Pour les citadins enfermés dans de minuscules appartements pendant des semaines, l'étalement urbain semble soudainement une alternative viable.

«Les gens qui vivent dans la ville pourraient chercher à retourner en banlieue», explique Alan Rosenbaum, directeur général de GuardHill Financial, une société de prêts hypothécaires basée à Manhattan.

La ville de New York a une densité de population de près de 28000 habitants par mile carré, selon le US Census Bureau, ce qui en fait la ville la plus peuplée du pays. Dans le boom pré-pandémique, les masses grouillantes de New York étaient un argument de vente. Or, cette réalité démographique est passée d'un actif à un passif.

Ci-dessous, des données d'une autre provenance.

(* ===== verification/Carousel.v ===== *)
(** * The flow optimisation solver: residual graph and path search
      (control-plane/routing/core-domain/carousel-greed.go)

    The solver keeps a residual graph (capacity scaled down by the load of the far node, flow and
    residual per edge) and searches it depth first for paths within a latency bound.  Iteration over
    a Go map and the random numbers come from a source that is an argument of the definitions. *)

From Stdlib Require Import ZArith Lia SpecFloat.
From stdpp Require Import base list gmap strings sorting.
From S2P Require Import Prelude F64 GoHeap GoStrings GoSort Graph ShortestPath KShortest LiveNet OneWan.
Import Graph ShortestPath KShortest LiveNet.

Module Carousel.

(** Whatever is left open by the language and by package [math/rand]: the [c]-th question is the
    order in which [range] visits the keys of a map, a shuffled slice ([Shuffle]), or [Intn]. *)
Class Chance := {
  range_order : nat -> list string -> list string;
  range_order_perm c l : range_order c l ≡ₚ l;
  Shuffle : nat -> list string -> list string;
  Shuffle_perm c l : Shuffle c l ≡ₚ l;
  Intn : nat -> nat -> nat;
  Intn_lt c n : (0 < n)%nat -> (Intn c n < n)%nat
}.

Record EdgeFlow := mkFlow {
  flow : float64;
  cap : float64;
  thetaA : float64;
  effCap : float64;
  banned : bool;
  residual : float64
}.

(** The solver; [rng] is the [Chance] argument. *)
Record FlowOptimizationSolver := mkFS {
  fs_edges : list Edge;
  fs_nodes : gset string;
  alpha : float64;
  beta : float64;
  capacity : float64;
  flowsPerDest : nat;
  Tu : float64;
  Uhot : float64;
  epsilon : float64;
  thetaLMap : gmap string float64;
  kspK : Z;
  latencyMap : gmap string float64
}.

Definition NewFlowOptimizationSolver (edges : list Edge) : FlowOptimizationSolver :=
  mkFS edges
    (foldl (fun nodes e => {[DestinationIp e]} ∪ ({[SourceIp e]} ∪ nodes)) ∅ edges)
    (of_Z 2) (lit 1 2) fzero 2 (of_Z 60) fzero (lit 1 1000) ∅ 3
    (foldl (fun m e => <[SourceIp e +:+ "->" +:+ DestinationIp e := Latency e]> m) ∅ edges).

(** [map[string]map[string]*EdgeFlow]: every [*EdgeFlow] is stored once, so the graph holds values. *)
Abbreviation resgraph := (gmap string (gmap string EdgeFlow)).

Definition ef_at (g : resgraph) (u v : string) : option EdgeFlow := row ← g !! u; row !! v.

(** [if g[u] != nil && g[u][v] != nil { ... }] with a body that changes the edge. *)
Definition ef_alter (f : EdgeFlow -> EdgeFlow) (g : resgraph) (u v : string) : resgraph := alter (alter f v) u g.

Definition updateResidual (ef : EdgeFlow) : EdgeFlow :=
  mkFlow (flow ef) (cap ef) (thetaA ef) (effCap ef) (banned ef) (fsub (effCap ef) (flow ef)).

Definition getReverseResidual (ef : EdgeFlow) : float64 := flow ef.

Definition set_flow (ef : EdgeFlow) (x : float64) : EdgeFlow :=
  mkFlow x (cap ef) (thetaA ef) (effCap ef) (banned ef) (residual ef).

Definition set_banned (b : bool) (ef : EdgeFlow) : EdgeFlow :=
  mkFlow (flow ef) (cap ef) (thetaA ef) (effCap ef) b (residual ef).

(** ** Parameters of a run *)

Definition computeThetaA (d : FlowOptimizationSolver) (cpuLoad : float64) : float64 :=
  let numerator := fsub cpuLoad (Tu d) in
  let numerator := if flt numerator fzero then fzero else numerator in
  let denominator := fsub (Uhot d) (Tu d) in
  let denominator := if flt denominator (epsilon d) then epsilon d else denominator in
  let U_prime := fdiv numerator denominator in
  let U_prime := if flt fone U_prime then fone else U_prime in
  fsub fone U_prime.

Definition load_less (x y : float64) : bool := flt x y.

(** [computePercentile]; an index out of range panics. *)
Definition computePercentile (d : FlowOptimizationSolver) (percentile : float64) : go float64 :=
  match fs_edges d with
  | [] => Ret fzero
  | _ =>
      let loads := exchange_sort load_less (Load <$> fs_edges d) in
      let n := Z.of_nat (length loads) in
      let index := fmul (fdiv percentile (of_Z 100)) (of_Z (n - 1)) in
      let lowerIndex := to_int index in
      let upperIndex := (lowerIndex + 1)%Z in
      if (n <=? upperIndex)%Z then
        match last loads with Some x => Ret x | None => Panic end
      else if (lowerIndex <? 0)%Z then Panic
      else
        match loads !! Z.to_nat lowerIndex, loads !! Z.to_nat upperIndex with
        | Some lo, Some hi =>
            let fraction := fsub index (of_Z lowerIndex) in
            Ret (fadd lo (fmul fraction (fsub hi lo)))
        | _, _ => Panic
        end
  end.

"Si vous êtes dans un gratte-ciel du centre-ville, il est difficile de se distancier socialement dans l'ascenseur, où quelqu'un pourrait tousser ou éternuer", explique l'économiste du logement Brad Hunter, directeur général de RCLCO Real Estate Advisors. "D'un autre côté, dans les banlieues, vous pouvez vous garer dans votre allée et aller directement dans votre maison, et il est plus facile de se distancier socialement."

Une évolution vers le télétravail jouerait dans cette tendance. Si les travailleurs continuent de travailler dur depuis leur domicile, comme ils l'ont fait pendant la pandémie, plutôt que de se rendre dans les bureaux du centre-ville, vivre en banlieue a plus de sens.

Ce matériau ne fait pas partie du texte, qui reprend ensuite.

(* ===== verification/Stats.v ===== *)
(** * Aggregated last-mile statistics (control-plane/aggregator/edge.go)

    Every node reports, per city of its users, how many requests it saw and their average round-trip
    time; [rebuildAggregate] turns the last reports into one table with the keys ["city-node"]. *)

From Stdlib Require Import ZArith Lia Ascii.
From stdpp Require Import base list gmap strings.
From S2P Require Import Prelude F64 GoStrings.

Module Stats.

(** [rece.LastCongestion] and [rece.LastTelemetry]. *)
Record LastCongestion := mkLC { Count : Z; SumRT : float64; AvgRT : float64; P95RT : Z }.

Record LastTelemetry := mkLT {
  LastsCongestion : gmap string LastCongestion;
  lt_IP : string;
  lt_Continent : string;
  lt_Country : string;
  lt_City : string
}.

Record GlobalStats := mkStats { nodeLast : gmap string LastTelemetry; edgeAgg : gmap string LastCongestion }.

Definition NewGlobalStats : GlobalStats := mkStats ∅ ∅.

Definition AddOrUpdateNode (g : GlobalStats) (node : LastTelemetry) : GlobalStats :=
  if String.eqb (lt_IP node) "" then g else mkStats (<[lt_IP node := node]> (nodeLast g)) (edgeAgg g).

Definition DelNode (g : GlobalStats) (nodeIP : string) : GlobalStats := mkStats (delete nodeIP (nodeLast g)) (edgeAgg g).

Definition GetAggMap (g : GlobalStats) : gmap string LastCongestion := edgeAgg g.

Definition zeroLC : LastCongestion := mkLC 0 fzero fzero 0.

Definition GetAggValue (g : GlobalStats) (key : string) : LastCongestion := default zeroLC (edgeAgg g !! key).

Definition agg_key (userKey nodeIP : string) : string := userKey +:+ "-" +:+ nodeIP.

Section Rebuild.
Context `{RangeMap}.

(** The pairs that the two nested loops visit. *)
Definition contributions (nodes : gmap string LastTelemetry) : list (string * LastCongestion) :=
  node ← snd <$> range_map nodes;
  (fun kv : string * LastCongestion => (agg_key kv.1 (lt_IP node), kv.2)) <$> range_map (LastsCongestion node).

Definition add_contribution (newAgg : gmap string LastCongestion) (kv : string * LastCongestion) : gmap string LastCongestion :=
  let s := default zeroLC (newAgg !! kv.1) in
  <[kv.1 := mkLC (Count s + Count kv.2) (fadd (SumRT s) (fmul (AvgRT kv.2) (of_Z (Count kv.2)))) (AvgRT s) (P95RT s)]> newAgg.

Definition set_average (s : LastCongestion) : LastCongestion :=
  if (0 <? Count s)%Z then mkLC (Count s) (SumRT s) (fdiv (SumRT s) (of_Z (Count s))) (P95RT s) else s.

(** The table that [rebuildAggregate] makes of the reports it has read. *)
Definition aggregate (nodes : gmap string LastTelemetry) : gmap string LastCongestion :=
  set_average <$> foldl add_contribution ∅ (contributions nodes).

(** [rebuildAggregate] with nothing in between the reading of the reports and the storing of the table. *)
Definition rebuildAggregate (g : GlobalStats) : GlobalStats := mkStats (nodeLast g) (aggregate (nodeLast g)).

(** ** Proofs *)

(** The entry that one report makes. *)
Definition summary (v : LastCongestion) : LastCongestion :=
  set_average (mkLC (Count v) (fadd fzero (fmul (AvgRT v) (of_Z (Count v)))) fzero 0).

(** Reports are filed under the address of their node, which has no dash. *)
Definition stats_ok (g : GlobalStats) : Prop := map_Forall (fun k n => lt_IP n = k /\ has_char "-" k = false) (nodeLast g).

Lemma agg_key_inj c1 ip1 c2 ip2 :
  has_char "-" ip1 = false -> has_char "-" ip2 = false -> agg_key c1 ip1 = agg_key c2 ip2 -> c1 = c2 /\ ip1 = ip2.
Proof.
  intros H1 H2. unfold agg_key.
  assert (Hdash : forall s ip, has_char "-" (s +:+ "-" +:+ ip) = true) by (intros s ip; rewrite !has_char_app; cbn; apply orb_true_r).
  revert c2. induction c1 as [|x c1 IH]; intros [|y c2] Heq.
  - change (String "-" ip1 = String "-" ip2) in Heq. by injection Heq as ->.
  - change (String "-" ip1 = String y (c2 +:+ "-" +:+ ip2)) in Heq. injection Heq as _ Hr. by rewrite Hr, Hdash in H1.
  - change (String x (c1 +:+ "-" +:+ ip1) = String "-" ip2) in Heq. injection Heq as _ Hr. by rewrite <- Hr, Hdash in H2.
  - change (String x (c1 +:+ "-" +:+ ip1) = String y (c2 +:+ "-" +:+ ip2)) in Heq. injection Heq as -> Hr. by destruct (IH c2 Hr) as [-> ->].
Qed.

Lemma elem_of_contributions g key v :
  stats_ok g -> (key, v) ∈ contributions (nodeLast g) <->
    exists ip n city, nodeLast g !! ip = Some n /\ LastsCongestion n !! city = Some v /\ key = agg_key city ip.
Proof.
  intros Hok. unfold contributions. rewrite list_elem_of_bind. split.
  - intros (n & Hin & Hn). apply list_elem_of_fmap in Hin as ([city v'] & [= -> ->] & Hin).
    apply list_elem_of_fmap in Hn as ([ip n'] & -> & Hn). rewrite range_map_perm in Hin. rewrite range_map_perm in Hn.
    apply elem_of_map_to_list in Hin, Hn. destruct (Hok _ _ Hn) as [Hip _]. exists ip, n', city. simpl. by rewrite Hip.
  - intros (ip & n & city & Hn & Hv & ->). exists n. destruct (Hok _ _ Hn) as [Hip _]. split.
    + apply list_elem_of_fmap. exists (city, v). simpl. rewrite Hip. split; [done|]. rewrite range_map_perm. by apply elem_of_map_to_list.
    + apply list_elem_of_fmap. exists (ip, n). split; [done|]. rewrite range_map_perm. by apply elem_of_map_to_list.
Qed.

(** No key is visited twice. *)
Lemma contributions_nodup g : stats_ok g -> NoDup (fst <$> contributions (nodeLast g)).
Proof.
  intros Hok. unfold contributions.
  assert (Hnd : NoDup (fst <$> range_map (nodeLast g))).
  { apply (NoDup_Permutation_proper _ (fst <$> map_to_list (nodeLast g))); [apply fmap_Permutation, range_map_perm|apply NoDup_fst_map_to_list]. }
  assert (Hin : forall kn, kn ∈ range_map (nodeLast g) -> nodeLast g !! kn.1 = Some kn.2).
  { intros [k n]. rewrite range_map_perm. by rewrite elem_of_map_to_list. }
  induction (range_map (nodeLast g)) as [|[ip n] l IH]; [constructor|]. cbn [fmap list_fmap mbind list_bind fst snd] in *.
  apply NoDup_cons in Hnd as [Hn Hnd]. rewrite fmap_app. apply NoDup_app. split_and!.
  - rewrite <- list_fmap_compose. apply (NoDup_Permutation_proper _ ((fun city => agg_key city (lt_IP n)) <$> (fst <$> map_to_list (LastsCongestion n)))).
    + rewrite <- list_fmap_compose. apply fmap_Permutation, range_map_perm.
    + apply NoDup_fmap_2_strong; [|apply NoDup_fst_map_to_list]. intros c1 c2 _ _ Heq.
      destruct (Hok _ _ (Hin (ip, n) ltac:(left))) as [Hip Hd]. simpl in Hip, Hd. rewrite Hip in Heq. by apply agg_key_inj in Heq as [? _].
  - intros key Hk1 Hk2. apply list_elem_of_fmap in Hk1 as ([k1 v1] & -> & Hk1). apply list_elem_of_fmap in Hk1 as ([c1 w1] & [= -> _] & _).
    apply list_elem_of_fmap in Hk2 as ([k2 v2] & Hkk & Hk2). cbn in Hkk. apply list_elem_of_bind in Hk2 as (n2 & Hk2 & Hn2).
    apply list_elem_of_fmap in Hk2 as ([c2 w2] & [= -> _] & _). apply list_elem_of_fmap in Hn2 as ([ip2 n2'] & -> & Hn2). cbn in Hkk.
    destruct (Hok _ _ (Hin (ip, n) ltac:(left))) as [Hip Hd]. destruct (Hok _ _ (Hin (ip2, n2') ltac:(by right))) as [Hip2 Hd2]. simpl in *.
    rewrite Hip, Hip2 in Hkk. apply agg_key_inj in Hkk as [_ <-]; [|done|done]. apply Hn, list_elem_of_fmap. by exists (ip, n2').
  - apply IH; [done|]. intros kn Hkn. apply Hin. by right.
Qed.

Lemma foldl_contributions l m key :
  NoDup (fst <$> l) -> (forall k, k ∈ fst <$> l -> m !! k = None) ->
  foldl add_contribution m l !! key =
    match (list_to_map l : gmap string LastCongestion) !! key with
    | Some v => Some (mkLC (Count v) (fadd fzero (fmul (AvgRT v) (of_Z (Count v)))) fzero 0)
    | None => m !! key
    end.
Proof.
  revert m. induction l as [|[k v] l IH]; intros m Hnd Hm; [done|]. cbn [foldl fmap list_fmap fst] in *.
  apply NoDup_cons in Hnd as [Hn Hnd]. rewrite IH; [|done|].
  - cbn [list_to_map foldr uncurry fst snd]. destruct (decide (k = key)) as [<-|Hne].
    + rewrite (not_elem_of_list_to_map_1 l k) by done. rewrite lookup_insert_eq. unfold add_contribution. cbn [fst snd].
      rewrite lookup_insert_eq, (Hm k) by left. done.
    + rewrite lookup_insert_ne by done. destruct ((list_to_map l : gmap string LastCongestion) !! key); [done|]. unfold add_contribution. cbn. by rewrite lookup_insert_ne.
  - intros k' Hk'. unfold add_contribution. cbn [fst snd]. rewrite lookup_insert_ne by (by intros ->). apply Hm. by right.
Qed.

(** ** Properties *)

Lemma rebuild_lookup g city ip :
  stats_ok g -> has_char "-" ip = false ->
  edgeAgg (rebuildAggregate g) !! agg_key city ip =
    (n ← nodeLast g !! ip; v ← LastsCongestion n !! city; Some (summary v)).
Proof.
  intros Hok Hd. cbn [rebuildAggregate edgeAgg]. unfold aggregate. rewrite lookup_fmap.
  pose proof (contributions_nodup g Hok) as Hnd. rewrite foldl_contributions; [|done|by intros; rewrite lookup_empty].
  destruct ((list_to_map (contributions (nodeLast g)) : gmap string LastCongestion) !! agg_key city ip) as [v|] eqn:E.
  - apply elem_of_list_to_map_2 in E. apply (elem_of_contributions g _ _ Hok) in E as (ip' & n & city' & Hn & Hv & Hk).
    destruct (Hok _ _ Hn) as [_ Hd']. apply agg_key_inj in Hk as [-> ->]; [|done|done]. rewrite Hn. simpl. by rewrite Hv.
  - rewrite lookup_empty. destruct (nodeLast g !! ip) as [n|] eqn:En; [|done]. simpl. destruct (LastsCongestion n !! city) as [v|] eqn:Ev; [|done].
    apply not_elem_of_list_to_map_2 in E. exfalso. apply E, list_elem_of_fmap. exists (agg_key city ip, v). split; [done|].
    apply (elem_of_contributions g _ _ Hok). by exists ip, n, city.
Qed.

(** The aggregated table, for any iteration order: the entry of a city and a node is the summary
    of what that node last reported for the city, and there is none when it reported nothing. *)
Theorem rebuildAggregate_spec g city ip :
  stats_ok g -> has_char "-" ip = false ->
  edgeAgg (rebuildAggregate g) !! agg_key city ip =
    (n ← nodeLast g !! ip; v ← LastsCongestion n !! city; Some (summary v)).
Proof. apply rebuild_lookup. Qed.
End Rebuild.

(** ** Instances *)

Definition sample_stats : GlobalStats :=
  AddOrUpdateNode NewGlobalStats (mkLT {[ "Paris" := mkLC 4 fzero (of_Z 30) 0 ]} "10.0.0.1" "EU" "FR" "Paris").

Lemma rebuildAggregate_spec_witness :
  edgeAgg (@rebuildAggregate key_order sample_stats) !! "Paris-10.0.0.1" = Some (mkLC 4 (of_Z 120) (of_Z 30) 0).
Proof.
  etransitivity; [apply (@rebuildAggregate_spec key_order sample_stats "Paris" "10.0.0.1"); [|reflexivity]|vm_compute; reflexivity].
  apply map_Forall_insert_2; [done|]. apply map_Forall_empty.
Defined.

End Stats.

• Vous louez peut-être pendant un certain temps.

Avec les chèques de paie rétrécissant et les prêteurs rendant plus difficile de se qualifier pour les prêts hypothécaires, plus d'Américains pourraient trouver la propriété du logement hors de portée.

Une économie faible a tendance à réduire les taux d'accession à la propriété, car les acheteurs potentiels choisissent de louer plutôt que de prendre l'engagement financier lourd qui accompagne l'achat d'une maison.